Signer un chèque en blanc

Je dois honorer des factures dont je ne connais pas encore le montant. Je pense laisser un chèque en blanc à un proche. Quels sont les risques ?

Un chèque en blanc est un chèque non rempli remis par le «tireur» (celui qui signe le chèque) à un bénéficiaire. Il donne donc la possibilité au porteur de le remplir lui-même, c’est-à-dire, il va mettre la date, le nom du bénéficiaire, et le montant.

C’est une pratique à grands risques puisqu’en cas de perte ou de vol, la responsabilité du tireur est engagée, et il n’a même pas la possibilité de s’y opposer. En effet, le tireur ne peut faire une opposition qu’en cas de perte du chèque, de vol ou d’utilisation frauduleuse (fausse signature, etc.) ou de procédure de redressement ou de liquidation judiciaire du bénéficiaire.

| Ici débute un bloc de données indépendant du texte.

Definition exec (o : op) (st : store) : store :=
  match o with
  | SetSession u s v => setSession u s v st
  | DeleteSession u s => (deleteSession u s st).1
  | SetToken t e => setRefreshToken t e st
  | GetToken now t => (getRefreshToken now t st).1
  | DeleteToken t => (deleteRefreshToken t st).1
  | RevokeFamily f => (revokeFamily f st).1
  | RevokeAll u => (revokeAllUserSessions u st).1
  | Clear => clear st
  end.
Definition run (ops : list op) (st : store) : store := foldl (fun st o => exec o st) st ops.

Section Invariant.
Context (owner : string -> string).

Definition owned (e : entry) : Prop := str_truthy (rt_familyId e) = true -> owner (rt_familyId e) = rt_userId e.
Definition op_ok (o : op) : Prop := match o with SetToken _ e => owned e | _ => True end.

(** Every token that works is in its family. *)
Definition store_ok (st : store) : Prop :=
  forall t e, refreshTokens st !! t = Some e ->
    owned e /\
    (str_truthy (rt_familyId e) = true -> exists fam, families st !! rt_familyId e = Some fam /\ t ∈ fam).

Lemma setRefreshToken_ok t e st : owned e -> store_ok st -> store_ok (setRefreshToken t e st).
Proof.
  intros He Hst t' e'. cbn [refreshTokens families setRefreshToken]. rewrite lookup_insert_Some.
  intros [[<- <-]|[Hne Ht]].
  - split; [done|]. intros Hf. rewrite Hf. rewrite lookup_insert_eq. eexists. split; [done|set_solver].
  - destruct (Hst _ _ Ht) as [Ho Hfam]. split; [done|]. intros Hf'. destruct (Hfam Hf') as (fam & Hl & Hin).
    destruct (str_truthy (rt_familyId e)); [|eauto].
    destruct (decide (rt_familyId e = rt_familyId e')) as [E|E].
    + rewrite E, lookup_insert_eq, Hl. eexists. split; [done|set_solver].
    + rewrite lookup_insert_ne by done. eauto.
Qed.

(** Forgetting tokens keeps the invariant as long as the survivors stay listed. *)
Lemma forget_ok st toks fams sess : store_ok st ->
  (forall t e, toks !! t = Some e -> refreshTokens st !! t = Some e) ->
  (forall t e fam, toks !! t = Some e -> str_truthy (rt_familyId e) = true ->
     families st !! rt_familyId e = Some fam -> t ∈ fam ->
     exists fam', fams !! rt_familyId e = Some fam' /\ t ∈ fam') ->
  store_ok (Store sess toks fams).
Proof.
  intros Hst Ht Hf t e He. cbn [refreshTokens families] in *. destruct (Hst _ _ (Ht _ _ He)) as [Ho Hfam].
  split; [done|]. intros Htr. destruct (Hfam Htr) as (fam & Hl & Hin). eauto.
Qed.

Lemma deleteRefreshToken_ok t st : store_ok st -> store_ok (deleteRefreshToken t st).1.
Proof.
  intros Hst. apply (forget_ok st); [done| |].
  - intros t' e'. rewrite lookup_delete_Some. tauto.
  - intros t' e' fam. rewrite lookup_delete_Some. intros [Hne Ht'] Htr Hl Hin. cbv zeta.
    destruct (refreshTokens st !! t) as [e|]; [|eauto]. destruct (str_truthy (rt_familyId e)); [|eauto].
    destruct (families st !! rt_familyId e) as [f|] eqn:Ef; [|eauto].
    destruct (decide (rt_familyId e = rt_familyId e')) as [E|E].
    + rewrite E in *. simplify_eq. case_bool_decide as Hemp; [set_solver|]. rewrite lookup_insert_eq.
      eexists. split; [done|set_solver].
    + case_bool_decide; [rewrite lookup_delete_ne by done|rewrite lookup_insert_ne by done]; eauto.
Qed.
(* ===== verification/ParentPortal.v ===== *)
(** The parent portal: backend/src/services/parentPortalService.js (magic links),
    backend/src/middleware/parentAuth.js, backend/src/models/parentAccessTokenModel.js
    and backend/src/controllers/parentPortalController.js.  Signing and hashing are
    parameters; disputes and payments are the ones of Dispute, plans those of
    PaymentPlan.  Sending the link by e-mail and rendering a receipt are left out. *)

From Stdlib Require Import Ascii ZArith Lia.
From stdpp Require Import countable base strings gmap list.
From S2P Require Import Prelude JsNumber JsString PaymentStatus PaymentModel PaymentAdmin AuditChain Dispute PaymentPlan Auth.
Import Jwt.
Local Open Scope string_scope.
Local Open Scope Z_scope.
Local Open Scope list_scope.

Module ParentPortal.
Import PaymentModel.
#[local] Existing Instance PaymentPlan.plan_status_eq_dec.

Definition PORTAL_AUDIENCE : string := "parent-portal".
Definition MAX_TTL_DAYS : Z := 180.
Definition DAY_SECONDS : Z := 24 * 3600.

(** ** Collections *)

Record student := Student {
  s_schoolId : string; s_studentId : string; s_parentEmail : string; s_parentEmailHash : option string;
  s_feeAmount : number; s_totalPaid : number; s_remainingBalance : option number;
  s_reminderOptOut : bool; s_deletedAt : option Z }.

Record access := Access {
  pt_schoolId : string; pt_tokenId : string; pt_tokenHash : string; pt_studentIds : list string;
  pt_parentEmailHash : option string; pt_expiresAt : Z;
  pt_revoked : option (Z * string * option string);    (** when, by whom and why *)
  pt_createdBy : string; pt_lastUsedAt : option Z; pt_useCount : Z }.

Même si son utilisation est marginale, le chèque en blanc est parfois utile mais pas sans risque, par exemple lorsqu’un tiers est amené à régler une dépense dont il ne connaît pas le montant d’avance. Cela arrive très souvent lorsque le patron remet un chèque à son préposé, son conjoint, son frère, sa sœur ou son ami qui devrait le verser à une administration ou autres.

Un chèque en blanc est un chèque qui doit être signé, sinon il n’est pas considéré comme tel, il sera réduit à un simple document délivré par la banque mais qui n’a aucune valeur juridique. Cependant, nonobstant le fait qu’il n’ait aucune valeur juridique, lorsqu’il est émis sans signature, le chèque en blanc présente d’énormes risques, puisqu’il peut être signé par quelqu’un d’autre qui usurpe l’identité du tireur et l’utilise comme moyen de paiement, ce qui va exposer le tireur à une responsabilité présumée jusqu’à preuve du contraire, c’est-à-dire preuve du faux.

Le chèque en blanc peut devenir également un chèque en bois, lorsque le montant qui y figure dépasse la provision disponible. Mais dans ce cas, le bénéficiaire peut exiger à la banque le versement de la somme disponible chez le tiré, et demander un certificat d’inexistence de provision pour le reste.

Un chèque en blanc peut mettre également des années avant d’être présenté au tiré pour encaissement, ce qui peut constituer par ailleurs une source de problèmes pour le tireur.

En somme, il n’est certes pas expressément interdit par la loi d’émettre un chèque en blanc, mais il est déconseillé de le faire, vu les risques indéfinis et illimités qu’il peut engendrer pour le tireur, c’est-à-dire l’émetteur.

Pour remplir un chèque correctement, il faut bien spécifier le bénéficiaire, le montant, en chiffres et en lettres, la date d’émission qui est d’une grande importance pour contrer les chèques émis en guise de garantie, lieu où le chèque est émis.
Enfin, il ne faut pas oublier ou sous-estimer l’importance des barrements et la mention «Non endossable».